The State Government has firmly rejected all suggestions that it should continue to operate some of its departments from the recently built assembly cum secretariat building. It has been decided that Fort St George will be its home and the reasons being given for this are that the new building is yet incomplete and that there is an enquiry pending on alleged irregularities in the construction. If that decision is irrevocable then the Government also ought to specify as to what its plans are for the building. It does not make sense to have a vast edifice standing empty after a huge amount of money has been spent on its construction.
You just need to walk down Mount Road to notice that the building is already going to seed. The neon signs announcing that this was indeed the State Secretariat and Assembly having been removed. The gardens are devoid of any security and at night the building is completely dark with no lights anywhere on the campus. This way the structure will soon fall prey to vandals. Its vast size also means that it has the potential for unlawful activities and may become the den of anti-socials. The area to the rear is still under development and there is no clear-cut plan on what is to come up there.

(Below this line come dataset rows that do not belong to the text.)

Lemma render_route_fixed_at_construction_witness :
  exists g l : CdStrategy nat,
    outcome (createGlobalStrategy nat sampleConfig) legacyWorld
      = Returned g /\
    outcome (createLocalStrategy nat sampleConfig) legacyWorld
      = Returned l /\
    callsOf (createGlobalStrategy nat sampleConfig) legacyWorld
      = [Call_isViewEngineIvy] /\
    callsOf (createLocalStrategy nat sampleConfig) legacyWorld
      = [Call_isViewEngineIvy] /\
    forall w : World,
      render g tt w =
        (if ivy legacyWorld then markDirty (component sampleConfig)
         else cdRef_markForCheck (cdRef sampleConfig)) w /\
      render l tt w =
        (if ivy legacyWorld then detectChanges (component sampleConfig)
         else cdRef_detectChanges (cdRef sampleConfig)) w /\
      (Call_isViewEngineIvy ∉ callsOf (render g tt) w) /\
      (Call_isViewEngineIvy ∉ callsOf (render l tt) w).
Proof.
  apply (render_route_fixed_at_construction nat sampleConfig legacyWorld).
  exists {| _lView := None; context := Some 200%N |}.
  vm_compute. reflexivity.
Defined.
(** * Photogrammetry importer: NVM and Meshroom file handlers

    A shallow embedding of
      - [nvm_import_export/nvm_file_handler.py]   (class [NVMFileHandler])
      - [photogrammetry_importer/file_handlers/meshroom_file_handler.py]
        (class [MeshroomFileHandler])
    together with the properties of the two parsers and of the NVM writer.

    Conventions of the embedding.
      - A Python [str] is a [string]; a character is a code point below 256.
      - A Python exception is a constructor of [exn]; a computation that may
        raise returns a [result].
      - A file opened for reading is the text that is still unread;
        [readline] consumes it line by line.
      - [float] and the numeric libraries are interfaces ([PyFloat],
        [Numpy], [CameraLib], [MeshroomLib]): the handlers are generic in
        them, and [Exact] is an instance with rational arithmetic.
      - A reporter [op] is the list of the reports made so far. *)

From Stdlib Require Import ZArith QArith String Ascii List Lia.
From stdpp Require Import base option list gmap strings pretty.

Open Scope string_scope.
Open Scope Z_scope.

(* ===================================================================== *)
(** * Python runtime *)
(* ===================================================================== *)

Module Py.

(** The built-in exceptions the handlers can raise. *)
Inductive exn : Type :=
| AssertionError
| ValueError
| IndexError
| KeyError
| TypeError
| OverflowError
| FileNotFoundError
| LinAlgError.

What is ironic is that the State Government is eternally in need of space. Several of its departments are functioning from rented premises in various parts of the city. Accepting the Government’s argument that it is impossible to have departments functioning from two locations (the Fort and the new Assembly) implies that having some of the offices in far-flung locations is equally inconvenient. Surely these can be accommodated in the new Secretariat? We also have Metro Rail Limited, which has for the purposes of its office taken over a vast and verdant campus in Nandanam belonging to the Tamil Nadu Agricultural University. Surely this Government sponsored company can fit all its departments into the new Secretariat thereby sparing the Nandanam property? At least we will this way have some use for a building that has cost us Rs 1000 crores and more.

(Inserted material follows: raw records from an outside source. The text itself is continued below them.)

(* ===== verification/Prelude.v ===== *)
(** * elise: a UEFI bootloader and a poll-based kernel

    elise boots an x86-64 machine through UEFI and runs one kernel image on all of
    its cores.  This library models the parts of the Rust sources that hold its
    logic and proves what they promise.  Paths below are relative to src/.

    ** The program

    - The bootloader (bootloader/) gets the memory map of the firmware, keeps the
      free physical memory in a range set (shared/rangeset), parses the kernel's ELF
      image (shared/elf_parser), builds the kernel's 4-level page table
      (shared/page_table), maps a stack for each core and jumps to the kernel.  A
      soft reboot comes back to it with the free memory of a snapshot.
    - The kernel (kernel/) shares that state (shared/shared_data), allocates from
      per-core free lists backed by the range set (kernel/src/mm.rs,
      core_locals.rs), and polls its network devices (kernel/src/net): packets are
      leased from a driver, parsed and built by the protocols (Ethernet, ARP, IPv4,
      IPv6, UDP, DHCP), and given back to the driver.
    - The first core reads the ACPI tables (kernel/src/acpi), brings the other cores up
      through their local APICs (kernel/src/apic), and enumerates the PCI bus
      (kernel/src/pci), whose drivers claim their devices (an Intel e1000,
      kernel/src/net/drivers).  Interrupts (kernel/src/interrupts) serve panics and a
      timer that watches the serial ports (shared/serial) for a request to reboot;
      then the cores are stopped, the devices and the APIC given back as they were,
      and the bootloader runs again.
    - Spin locks, once-cells and reference counts (shared/spinlock, oncelock,
      autorefcount) protect what cores share.

    ** How the code is modelled

    Outcomes are values of [res]: [Ok], [Err] (the error arm of a [Result], or the
    [None] of an [Option] that is propagated), [Panic], and [Diverge] (a loop that
    exhausted its fuel).  The default build checks overflow, so the plain [+], [-]
    and [*] are [add], [sub], [mul] and panic; [checked_], [saturating_] and
    [wrapping_] operations are what they say.  Integers are [Z] with their width in
    the operation or in a hypothesis ([u8], [u16], [u32], [u64]); bytes are [Z]
    below 256; indexing out of range panics ([index], [slice], [store]).
    A method on [&mut self] is a function in [M S E A], which passes the state
    [S] on and keeps it in an error.  Handlers run under a lock are one step; Sync.v
    is about the locks themselves and has the interleavings.  Code outside the
    sources is an argument or a class with laws: the network driver
    ([NetDriver], [NetDriverLaws]; with the packets that arrived and were sent and the time its
    calls take: [NetHistory], which any scripted driver satisfies once wrapped by [Logged]), physical memory ([PhysMem], [PhysMemLaws]), the
    services of the firmware, the embedded images, PCI configuration ports
    ([PciPorts]), the e1000 chip ([Hardware], [E1000]) and the memory the kernel gives
    its driver ([KernelMem], [KernelPages]), interrupts between processors ([Ipis],
    [IpiLaws]), the APIC and the PICs ([ApicHw], [ApicLaws]), serial chips ([Ports],
    [UartLaws]), the interval timer ([PitHw], [PitLaws]), the chips behind I/O APIC
    registers ([IoBus], [IoApicLaws]), and the calling convention of compiled code ([SysV]).  The classes of
    one component are discharged by another where the sources have both: the
    bootloader's memory for the page tables (BootMm), the kernel's heap for the driver
    (IntelHeap), the driver for the network stack (IntelNic).

    Fuel.  The loops of [RangeSet::insert] and [remove] get one unit per used entry
    and one more; [ElfSegments::next] one per program header left and one more;
    [FreeList::pop] one, for the one nested call a large block makes.  Receive loops
    run on the ticks left until their deadline.  The e1000 driver waits at most
    [patience] polls of the chip ([send]: two more), and its reset 20000 microseconds
    of ticks; an ACPI table has at most as many entries as bytes; the loops of the
    APIC's [reset] need one unit per vector and two more (258); a serial write
    [patience] status reads; calibration as many polls as the countdown has ticks, and one
    more.  Bringing up n cores takes 14 n + 12 fair rounds, a panic
    with highest id m stops the others within 8 m + 7.  In each case a theorem shows that
    the fuel is enough: the result is never [Diverge].

    ** The files

    - Prelude: [res], [M], machine integers, byte sequences, array lemmas.
    - Ranges, RangeAlloc, RangePages: shared/rangeset/src/lib.rs.  The 256-slot array
      is refined to an ordered list of disjoint entries and from there to a set of
      addresses; allocation; how many pages a set can give.
    - Cursor: shared/cursor.  Packet: kernel/src/net/packet.rs.
    - Net: the parsers and builders of kernel/src/net/protocols; NetBuild: what the
      builders write; NetParse: round trips.  NetFormat: the formats of the standards, by
      their offsets, and that the parsers accept exactly those.
    - NetDevice: kernel/src/net/net.rs with the UDP binds of protocols/udp.rs and the
      resolution of protocols/arp.rs, on any driver with the laws.
    - Dhcp: protocols/dhcp.rs and the device registry of net.rs.
    - Tcp: the segments of protocols/tcp.rs; TcpConn: its connections, as far as the
      file, which is outside of the module tree, can be read as a program (the readings
      are listed there).
    - PageTable: shared/page_table/src/lib.rs.  PageMem: the laws of physical memory.
      PageAlloc: how much memory an operation takes.  PageMap: the tree of tables.
      PageSpace: address spaces.  PageRam: new tables and a memory with the laws.
    - KernelMm: kernel/src/mm.rs, kernel/src/core_locals.rs and the layout of
      shared/shared_data/src/constants.rs.  KernelHeap: the heap's invariant.
      KernelAlloc: contiguous allocations, virtual regions, stacks, a boot state.
    - Sync: shared/spinlock, shared/oncelock, shared/autorefcount and the interrupt
      masking of kernel/src/core_locals.rs, as interleaved steps: of threads for the locks, of
      the instructions of nested handlers for the masking.
    - Elf: shared/elf_parser/src/lib.rs.
    - BootMm: bootloader/src/efi/memory.rs, efi/status.rs and bootloader/src/mm.rs;
      the bootloader's memory satisfies the laws of PageMem.
    - Boot: bootloader/src/main.rs and trampoline.rs.  BootLoad: the address space
      they build.  BootInit: the first boot, [init_setup] and all of [efi_main], over
      shared/shared_data/src/lib.rs.
    - Pci: kernel/src/pci.  Intel: kernel/src/net/drivers/intel.rs; IntelRing: the
      descriptor rings; IntelNic: the driver as a [NetDriver]; IntelHeap: its memory;
      IntelSample: a chip with the laws.
    - IoApic: kernel/src/apic/ioapic.rs (outside of the module tree), on the kernel's
      page tables.
    - Time: [calibrate] of kernel/src/time.rs, in IEEE double precision.
    - Acpi: bootloader/src/efi/acpi and kernel/src/acpi; AcpiTables: what the tables
      say and what is made of it.
    - Cores: kernel/src/apic/system.rs, panic.rs, main.rs and the NMI handler, every
      access to shared state a step; CoresUp: bring-up; CoresDown: panics.
    - Interrupts: kernel/src/interrupts/interrupts.rs and gdt.rs; InterruptTables: the
      tables as the processor and the kernel read them.  InterruptStubs: the assembly of
      interrupts/definitions.rs.
    - LocalApic: kernel/src/apic/local.rs and shared/cpu/src/features.rs; ApicReset: what
      [reset] leaves.
    - CoreInit: [init] of kernel/src/core_locals.rs on all cores, interleaved.
    - CoreReqs: shared/core_reqs.  Serial: shared/serial, print.rs and the reboot timer.

    ** What is proved

    - Range sets: [insert], [remove] and [allocate_prefer] do to the set of free
      addresses exactly what they should, never loop, and fail for named reasons.
    - Page tables: [map_raw] and [map_init] change the translation of exactly the
      addresses they are asked to map, keep the tree of tables well formed and the
      memory of others untouched; they fail only where an address is taken or
      memory is short of the pages they need ([short]).
    - Boot: [boot_cores_correct] puts range sets, page tables, the ELF parser and the
      loader together: with enough pages every core reaches the kernel with its own
      stack, in an address space that holds exactly what it should, and the memory of
      the snapshot is spared.  [first_boot_correct] starts before that, at the
      firmware's call, with the serial greeting, the memory map, the ACPI tables and the
      trampoline, whose first page ends up at one address with the same bytes in both
      address spaces (the pages behind it only in the bootloader's).
    - ELF: acceptance, soundness on hostile headers, equality with a declarative
      reading of the table.
    - Heap: blocks handed out never overlap each other, free blocks or free memory;
      freed blocks come back.
    - Network: no received packet makes a parser panic, and the parsers accept exactly
      the formats of the standards; datagrams survive the round trip; receive loops end
      and leak no buffer; a resolved address, a DHCP lease and a TCP connection rest on
      packets that arrived and were sent, in their order.  A TCP connection delivers a
      prefix of the peer's stream whatever the network does, answers each segment as it
      should, and connecting ends.
    - Devices: PCI enumeration probes exactly the functions that exist, once each; the
      e1000 driver delivers what is received and sends what it is given, keeps every
      buffer with exactly one owner, and meets the laws the network stack relies on.
    - Firmware: from the bootloader's search to the kernel's parsers, the processors
      and the memory affinity are exactly what the tables describe.
    - Cores: in every interleaving the bring-up is safe and, scheduled fairly, ends with
      all cores online; every core finds its own structure behind its gs register; a
      panic stops every core below the highest APIC id.
    - Interrupts: the descriptor tables decode to what they were built from; the stubs
      hand over and restore the whole register state (those of vectors 21, 29 and 30
      miss their error code); dispatch, EOIs and draining
      follow the history of registrations; [reset] leaves the APIC as it was found.
    - Serial output, the reboot key, and the memory functions under overlap.
    - Time: calibration ends and finds the rate of the counter, to the nearest 100 MHz,
      through all roundings of the floating-point arithmetic.
    - I/O APICs: redirection entries read back as written except for their mask bit;
      exactly which systems [init] serves and which make it panic.
    - Synchronisation: the ticket lock is fair and exclusive in all interleavings,
      interrupts are masked while a masking lock is held or an interrupt is handled,
      whatever comes in between.

    ** Not modelled

    - Connection::send and recv of kernel/src/net/protocols/tcp.rs: the first uses a
      device, a flag, a field and variables that are declared nowhere, the second is a
      stub.
    - What println! writes after the bootloader's greeting, and the write protection
      trampoline.rs lifts while it maps.
    - Single instructions (shared/cpu/src/lib.rs), the start-up code of a core
      (apic/apic_entry.asm), the declarations of the firmware's tables (efi.rs), the
      text that panics print, embedded images, build and run scripts.
    - Bytes that arrive at a serial port during a call of its driver (so the loop of [init]
      that drains the port finds nothing there), and what the kernel does between the boots
      of two cores.
    - The interrupts that [LocalApic::reset] lets in directly are in ApicReset, not in the
      masking of Sync.

    Witnesses at the ends of the files apply the theorems to concrete states. *)
From Stdlib Require Import ZArith Lia.
From stdpp Require Import prelude list numbers gmap.
#[global] Open Scope Z_scope.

Any property requires maintenance and that will happen in the new Secretariat only if it is occupied. If it is left to the elements, it will soon decay and as and when a Government decides to move in, a huge amount of expenditure will be incurred in refurbishing the place. That can certainly be avoided if the building is peopled from the start.

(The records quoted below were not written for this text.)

Definition parse_udp (self : Packet) : res ParseError Parsed :=
  ip ← or_else (rmap ip.V4 (ip.parse_ipv4 self)) (λ _, rmap ip.V6 (ip.parse_ipv6 self));
  if negb (ip.protocol ip =? IP_PROT_UDP) then Err InvalidIpProtocol else
  header ← ok_or (get_range (ip.payload ip) 0 8) TruncatedPacket;
  src_port ← Packet.parse_u16 (get_range header 0 2);
  dst_port ← Packet.parse_u16 (get_range header 2 4);
  length ← Packet.parse_u16 (get_range header 4 6);
  if (length <? zlen header) || (zlen (ip.payload ip) <? length)
  then Err InvalidLength else
  payload ← slice (ip.payload ip) 8 length;
  Ok (mkParsed ip src_port dst_port payload).

Record Builder := mkBuilder {
  b_ip : ip.Builder; b_hdr : Slice; b_payload : Cursor; fill_len : Z; fill_crc : Z }.

Definition Builder_new (ip : ip.Builder) (cursor : Cursor) (src dst : Z)
    : M Packet unit Builder :=
  _ ← ip.set_protocol ip ip.Udp;
  '((hdr, (len, crc)), payload) ← with_cursor cursor (
    _ ← PacketCursor.write_u16 src;
    _ ← PacketCursor.write_u16 dst;
    '(len, _) ← PacketCursor.write_u16 0;
    '(crc, _) ← PacketCursor.write_u16 0;
    hdr ← PacketCursor.split_at_current;
    mret (hdr, (len, crc)));
  mret (mkBuilder ip hdr payload len crc).

(** [ip::Builder::udp] *)
Definition udp (self : ip.Builder) (src dst : Z) : M Packet unit Builder :=
  _ ← ip.set_protocol self ip.Udp;
  let '(self, cursor) := ip.take_cursor self in
  cursor ← lift (unwrap cursor);
  Builder_new self cursor src dst.

Definition from_packet (cursor : Cursor) (addr : NetAddress) : M Packet unit Builder :=
  cursor ← eth.Builder_new cursor (src_mac addr) (dst_mac addr);
  ip ← ip.ip cursor (src_ip addr) (dst_ip addr);
  udp ip (Net.src_port addr) (Net.dst_port addr).

(** [Packet::create_udp] *)
Definition create_udp (addr : NetAddress) : M Packet unit Builder :=
  self ← get;
  cursor ← lift (PacketCursor.new self);
  unwrap_M (from_packet cursor addr).

Definition write (self : Builder) (buf : list Z) : M Packet unit (Builder * (Z * Z)) :=
  '(r, payload) ← with_cursor (b_payload self) (PacketCursor.write buf);
  mret (mkBuilder (b_ip self) (b_hdr self) payload (fill_len self) (fill_crc self), r).

(** [self.payload.get()] *)
Definition payload_bytes (self : Builder) : M Packet unit (list Z) :=
  p ← get; lift (PacketCursor.get p (b_payload self)).

Definition write_len (self : Builder) : M Packet unit Z :=
  bytes ← payload_bytes self;
  let size := cast 16 (Z.of_nat (slen (b_hdr self)) + zlen bytes) in
  _ ← write_hdr (b_hdr self) (fill_len self) (be_bytes 2 size);
  mret size.

(** The 40-byte IPv6 pseudo header. *)
Definition pseudo_header (src dst : list Z) (udp_len : Z) : list Z :=
  src ++ dst ++ be_bytes 4 udp_len ++ [0; 0; 0; IP_PROT_UDP].

(** Fold the carries, complement, and avoid the reserved value zero. *)
Definition finish_crc (acc : Z) : res unit Z :=
  final_sum ← add 32 (Z.land acc 0xFFFF) (Z.shiftr acc 16);
  final_sum ← add 32 (Z.land final_sum 0xFFFF) (Z.shiftr final_sum 16);
  let checksum := unot 16 (cast 16 final_sum) in
  Ok (if checksum =? 0 then 0xFFFF else checksum).

Definition crc_sum (src dst : list Z) (udp_len : Z) (hdr payload : list Z) : Z :=
  let acc := wrapping_add 32 0 (Packet.checksum (pseudo_header src dst udp_len)) in
  let acc := wrapping_add 32 acc (Packet.checksum hdr) in
  wrapping_add 32 acc (Packet.checksum payload).

Definition write_crc (self : Builder) : M Packet unit unit :=
  match b_ip self with
  | ip.BV4 _ => mret tt
  | ip.BV6 ipv6 =>
      payload ← payload_bytes self;
      let udp_len := cast 32 (Z.of_nat (slen (b_hdr self)) + zlen payload) in
      hdr ← read_hdr (b_hdr self);
      checksum ← lift (finish_crc (crc_sum (ip.v6_src ipv6) (ip.v6_dst ipv6) udp_len hdr payload));
      write_hdr (b_hdr self) (fill_crc self) (be_bytes 2 checksum)
  end.

Definition finalize (self : Builder) : M Packet unit unit :=
  udp_len ← write_len self;
  _ ← ip.finalize (b_ip self) udp_len;
  write_crc self.

(** A datagram as callers build one: create the builder, write the payload,
    drop the builder (which finalizes it). *)
Definition datagram (addr : NetAddress) (data : list Z) : M Packet unit unit :=
  b ← create_udp addr;
  '(b, _) ← write b data;
  finalize b.

End udp.

(** * ARP packets *)
Module arp.

Definition ETH_TYPE_ARP : Z := 0x0806.
Definition ETH_TYPE_IPV4 : Z := 0x0800.
Definition HW_TYPE_ETH : Z := 1.

Inductive Opcode := Request | Reply.
Definition opcode_code (o : Opcode) : Z := match o with Request => 1 | Reply => 2 end.

Record Parsed := mkParsed {
  p_eth : eth.Parsed; hw_type : Z; proto_type : Z; hw_size : Z; proto_size : Z;
  opcode : Z; sender_mac : Mac; sender_ip : Z; target_mac : Mac; target_ip : Z }.

Definition is_valid_reply (self : Parsed) (s_ip t_ip : Z) (t_mac : Mac) : bool :=
  (hw_type self =? HW_TYPE_ETH) && (proto_type self =? ETH_TYPE_IPV4)
  && (hw_size self =? 6) && (proto_size self =? 4)
  && (opcode self =? opcode_code Reply) && (sender_ip self =? s_ip)
  && (target_ip self =? t_ip) && bool_decide (target_mac self = t_mac).

(** [pl[a..b].try_into()]: the bytes, or the parse error. *)
Definition field (pl : list Z) (a b : Z) (e : ParseError) : res ParseError (list Z) :=
  w ← slice pl a b;
  if (zlen w =? b - a) then Ok w else Err e.

Definition parse_arp (self : Packet) : res ParseError Parsed :=
  eth ← eth.parse_eth self;
  if negb (eth.eth_type eth =? ETH_TYPE_ARP) then Err InvalidLength else
  let pl := eth.payload eth in
  if zlen pl <? 28 then Err TruncatedPacket else
  hw_type ← field pl 0 2 InvalidWord;
  proto_type ← field pl 2 4 InvalidWord;
  hw_size ← index pl 4;
  proto_size ← index pl 5;
  opcode ← field pl 6 8 InvalidWord;
  sender_mac ← field pl 8 14 InvalidMacAddress;
  sender_ip ← field pl 14 18 InvalidDword;
  target_mac ← field pl 18 24 InvalidMacAddress;
  target_ip ← field pl 24 28 InvalidDword;
  Ok (mkParsed eth (be_val hw_type) (be_val proto_type) hw_size proto_size
        (be_val opcode) sender_mac (be_val sender_ip) target_mac (be_val target_ip)).

Definition build_arp_packet (op : Opcode) (s_mac : Mac) (s_ip : Z) (t_mac : Mac) (t_ip : Z)
    : M Packet unit unit :=
  packet ← get;
  cursor ← lift (PacketCursor.new packet);
  cursor ← eth.Builder_new cursor s_mac BROADCAST;
  _ ← with_cursor cursor (
    _ ← PacketCursor.write_u16 HW_TYPE_ETH;
    _ ← PacketCursor.write_u16 ETH_TYPE_ARP;
    _ ← PacketCursor.write_u8 6;
    _ ← PacketCursor.write_u8 4;
    _ ← PacketCursor.write_u16 (opcode_code op);
    _ ← PacketCursor.write s_mac;
    _ ← PacketCursor.write (be_bytes 4 s_ip);
    _ ← PacketCursor.write t_mac;
    _ ← PacketCursor.write (be_bytes 4 t_ip);
    mret tt);
  mret tt.

End arp.


Example datagram_v4_parses :
  let addr := mkNetAddress [2;0;0;0;0;1] (IpV4 0x0A000001) 5000 BROADCAST (IpV4 0x0A0000FF) 67 in
  match udp.datagram addr [1;2;3] (Packet.new 0) with
  | Ok (_, p) => match udp.parse_udp p with
                 | Ok u => udp.payload u = [1;2;3] ∧ udp.src_port u = 5000
                 | _ => False
                 end
  | _ => False
  end.
Proof. vm_compute. done. Qed.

The Government may well want to take a leaf from the neighbouring State of Karnataka. When in the 1950s the Vidhan Soudha was being constructed, there were allegations of irregularities against the then Chief Minister Kengal Hanumanthiah. But this did not mean that the building had to be abandoned. It was put to good use and has remained a landmark of Bangalore. The new Assembly cum Secretariat in Chennai too promises to become a landmark, but of a different kind – as a symbol of the partisan politics that our State specialises in.